Translation experts, in arms!

As all translators working from home, I, too am in the need of being in touch with the world outside my office, mainly being online in several social and communication networks while I work. While having a short but well-earned break from my work, I pop in these networks to see what is happening out there.

One day, while on Facebook, I saw this ad on the right had side of my screen:

It reads:

Become a translator

If you are bilingual in English, become a translator. Take the test by clicking here.

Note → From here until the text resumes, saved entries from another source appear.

Lemma resolve_op_agrees {F} `{FileSystem F} cfg fs op out : resolve_op cfg fs op = Some out →
  disk_agrees cfg fs out ∧ op_path out = po_path op.
Proof.
  unfold resolve_op, disk_agrees. destruct (po_kind op); [| |by intros [= <-]].
  all: destruct (is_ignored cfg (po_path op)); [done|].
  all: destruct (Scanner.read_attributes _ _) as [a|e] eqn:E.
  all: try (destruct (a_kind a) eqn:Ek; [..|done]).
  all: intros [= <-]; destruct (po_change op); cbn; rewrite ?E, ?Ek; split; eauto.
Qed.

Lemma resolve_op_none {F} `{FileSystem F} cfg fs op : resolve_op cfg fs op = None →
  is_ignored cfg (po_path op) = true
  ∨ ∃ a, Scanner.read_attributes fs (join_relative (cfg_root cfg) (po_path op)) = Ok a ∧ a_kind a = Other.
Proof.
  unfold resolve_op. intros Hn. destruct (po_kind op); [| |done].
  all: destruct (is_ignored cfg (po_path op)); [by left|right].
  all: destruct (Scanner.read_attributes _ _) as [a|e]; [|by destruct (po_change op)].
  all: exists a; destruct (a_kind a); by destruct (po_change op).
Qed.

Lemma repair_wire ops : (λ o, (op_kind o, op_path o, op_attr o)) <$> repair_move_pairs ops
  = (λ o, (op_kind o, op_path o, op_attr o)) <$> ops.
Proof.
  unfold repair_move_pairs. case_bool_decide; [done|]. rewrite <- list_fmap_compose. apply list_fmap_ext.
  intros i o _. simpl. unfold repair_op. by repeat case_match.
Qed.

Lemma repair_wire_elem ops o : o ∈ repair_move_pairs ops →
  ∃ o', o' ∈ ops ∧ op_kind o = op_kind o' ∧ op_path o = op_path o' ∧ op_attr o = op_attr o'.
Proof.
  unfold repair_move_pairs. case_bool_decide; [eauto 10|]. rewrite list_elem_of_fmap. intros (o' & -> & Ho).
  exists o'. split; [done|]. unfold repair_op. by repeat case_match.
Qed.

(** A batch reports the disk as it is when it is sent, whatever the events
    said.  Every planned path that is not ignored and not a device has an
    operation, an Upsert carrying the current attributes when the path exists
    and a Remove when it does not; and every operation of the batch that names a
    planned path is of this form. *)
Theorem flush_reports_disk {F} `{FileSystem F} cfg max_expanded (fs : F) planned :
  (∀ op, op ∈ planned → po_kind op ≠ Rescan → is_ignored cfg (po_path op) = false →
     (∀ a, Scanner.read_attributes fs (join_relative (cfg_root cfg) (po_path op)) = Ok a → a_kind a ≠ Other) →
     ∃ out, out ∈ flush_ops cfg max_expanded fs planned ∧ op_path out = po_path op ∧ disk_agrees cfg fs out)
  ∧ (∀ out, out ∈ flush_ops cfg max_expanded fs planned → op_path out ∈ (op_path <$> resolve_all cfg fs planned) →
       disk_agrees cfg fs out ∨ op_kind out = Rescan).
Proof.
  set (all := if bool_decide (expand_dirs cfg fs planned = []) then resolve_all cfg fs planned
              else append_subtrees cfg max_expanded fs (expand_dirs cfg fs planned) (resolve_all cfg fs planned)).
  assert (flush_ops cfg max_expanded fs planned = repair_move_pairs all) as -> by done.
  assert (∀ o o', op_kind o = op_kind o' → op_path o = op_path o' → op_attr o = op_attr o' →
    disk_agrees cfg fs o → disk_agrees cfg fs o') as Hext.
  { intros o o' H1 H2 H3. unfold disk_agrees. by rewrite H1, H2, H3. }
  assert (∀ o, o ∈ resolve_all cfg fs planned → o ∈ all) as Hin.
  { intros o Ho. unfold all. case_bool_decide; [done|]. unfold append_subtrees. case_match; apply elem_of_app; by left. }
  split.
  - intros op Hop Hk Hi Ho. destruct (resolve_op cfg fs op) as [out|] eqn:E.
    + destruct (resolve_op_agrees cfg fs op out E) as [Ha Hp].
      assert (out ∈ all) as Hall by (apply Hin, list_elem_of_omap; eauto).
      assert ((op_kind out, op_path out, op_attr out) ∈ (λ o, (op_kind o, op_path o, op_attr o)) <$> repair_move_pairs all) as Hr.
      { rewrite repair_wire. by apply (list_elem_of_fmap_2 (λ o, (op_kind o, op_path o, op_attr o))). }
      apply list_elem_of_fmap in Hr as (o & Heq & Ho'). injection Heq as H1 H2 H3.
      exists o. split_and!; [done|congruence|by eapply Hext].
    + apply resolve_op_none in E as [E|(a & Ha & Hk')]; [congruence|]. by apply Ho in Ha.
  - intros out (o & Ho & H1 & H2 & H3)%repair_wire_elem Hp. rewrite H2 in Hp. rewrite H1.
    assert (disk_agrees cfg fs o ∨ op_kind o = Rescan) as [?|?]; [|left; by eapply Hext|by right].
    assert (∀ o, o ∈ resolve_all cfg fs planned → disk_agrees cfg fs o) as Hres.
    { intros x (op & _ & Hx)%list_elem_of_omap. by eapply resolve_op_agrees. }
    unfold all in Ho. case_bool_decide; [left; by apply Hres|]. unfold append_subtrees in Ho.
    case_match; apply elem_of_app in Ho as [Ho|Ho]; try (left; by apply Hres).
    + apply list_elem_of_singleton in Ho as ->. by right.
    + apply list_elem_of_omap in Ho as ([p a] & _ & Hx). case_bool_decide as Hd; [done|]. injection Hx as <-.
      by destruct Hd.
Qed.

(** Cutting a batch into frames is invisible: the frames carry the batch's
    operations in order, none of them empty, all with the batch's generation,
    and every frame is within the payload limit, so a large batch cannot make
    the peers drop the connection. *)
Theorem broadcast_frames_ok chunk_bytes b :
  Forall (λ op, zlen (op_path op) <= kMaxPayload / 2) (b_ops b) →
  ∃ chunks, broadcast_frames chunk_bytes b
      = (λ ops, mkOut MsgType.Invalidation 0 (write_invalidation (mkBatch (b_generation b) ops)) 0) <$> chunks
    ∧ concat chunks = b_ops b ∧ Forall (λ c, c ≠ []) chunks
    ∧ Forall (λ o, zlen (o_payload o) <= kMaxPayload) (broadcast_frames chunk_bytes b).
Proof.
  intros Hp. destruct (batch_chunks_spec (length (b_ops b)) (batch_budget chunk_bytes) (b_ops b)) as [Hc Hok]; [done|].
  unfold broadcast_frames. set (cs := batch_chunks _ _ _) in *. exists cs. split_and!; [done|done| |].
  - eapply Forall_impl; [exact Hok|]. by intros c [].
  - rewrite <- Hc in Hp. clear Hc. induction cs as [|c cs IH]; [constructor|].
    cbn [concat] in Hp. apply Forall_app in Hp as [Hp1 Hp2]. inversion Hok; subst.
    cbn [fmap list_fmap]. constructor; [by eapply chunk_payload_fits|]. by apply IH.
Qed.

Lemma broadcast_frames_ok_witness :
  length (broadcast_frames 40 (mkBatch 3 [mkOp Remove (str "a") default_attr Removed 0; mkOp Remove (str "b") default_attr Removed 0])) = 2%nat
  ∧ Forall (λ o, zlen (o_payload o) <= kMaxPayload)
      (broadcast_frames 40 (mkBatch 3 [mkOp Remove (str "a") default_attr Removed 0; mkOp Remove (str "b") default_attr Removed 0])).
Proof.
  split; [vm_compute; reflexivity|].
  destruct (broadcast_frames_ok 40 (mkBatch 3 [mkOp Remove (str "a") default_attr Removed 0; mkOp Remove (str "b") default_attr Removed 0]))
    as (cs & _ & _ & _ & H); [repeat constructor; vm_compute; congruence|exact H].
Defined.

My first thought was: WHAT?!?

I was aware of course the perception the world has about translators ( our profession is a hobby, everyone can translate if one speaks a second language, translation is very easy, get a real job, blah, blah, blah!) but I felt this was a step too far. Their campaign runs for months now!  Out of curiosity, I clicked on the link, and I was directed to a very professional website (drop me a line if you wish to find out which one it was).  At first glance, they illustrate the procedure a potential “translator” needs to follow in order to start “working”.

Then, I could help but wonder why a professional translator agency would actually boycott itself? What I mean is, if this is the caption of their ad (stating clearly that they are in need of anyone who is bilingual in English and Greek), what would their clients think about the quality of these translations and of course the academic and professional background of this agency’s collaborators? Does it underestimate all those freelance translators that have actually spend years educating themselves in universities around the world and investing their money and effort in completing master degrees and PhDs in the translation field? Do they carry the message to clients and non-translators alike that translation is not that hard and anyone can actually do it without any prior knowledge and expertise, but just a dictionary will do? It infuriates me!

We, the TRANSLATORS, and they, the TRANSLATION AGENCIES need to fight the battle with all those people that think translating as a piece of cake, and not to give them arguments to undervalue us even more. If such ads go around Facebook, one of the most popular network sites in the world, all it happens it to fuel the fire against translators. Should this agency be told that they are actually doing more damage than they think? Should they rephrase their caption?  Some food for thought!

This Post Has 2 Comments
  1. Interesting topic – I am surprised oterhs have not commented.When I started translating 10 years ago I sent out a few CVs and got zero response. On ProZ I responded to some job offers, and got one or two jobs – a very low bit rate.Then I expanded my ProZ profile, and after a very slow start that brought in a growing volume of work mainly thanks to translation companies trawling through ProZ looking for translators. I also signed up with other translation websites and got some work. In short, I am persuaded that registering on translation websites, and playing an active part, is the best marketing. As for social networks (I am on LinkedIn), they are some way from challenging the likes of ProZ.

    1. Fernando,

      Thank you for your comment. This ad did not appear in Proz, there was an ad campaign in Facebook. Since my post, I never say it again, so they may have stopped it.
      My point was that I do not think anyone can be a translator and if translation agencies imply this, then they are underestimating their and our work!

      Thank you again for your comment!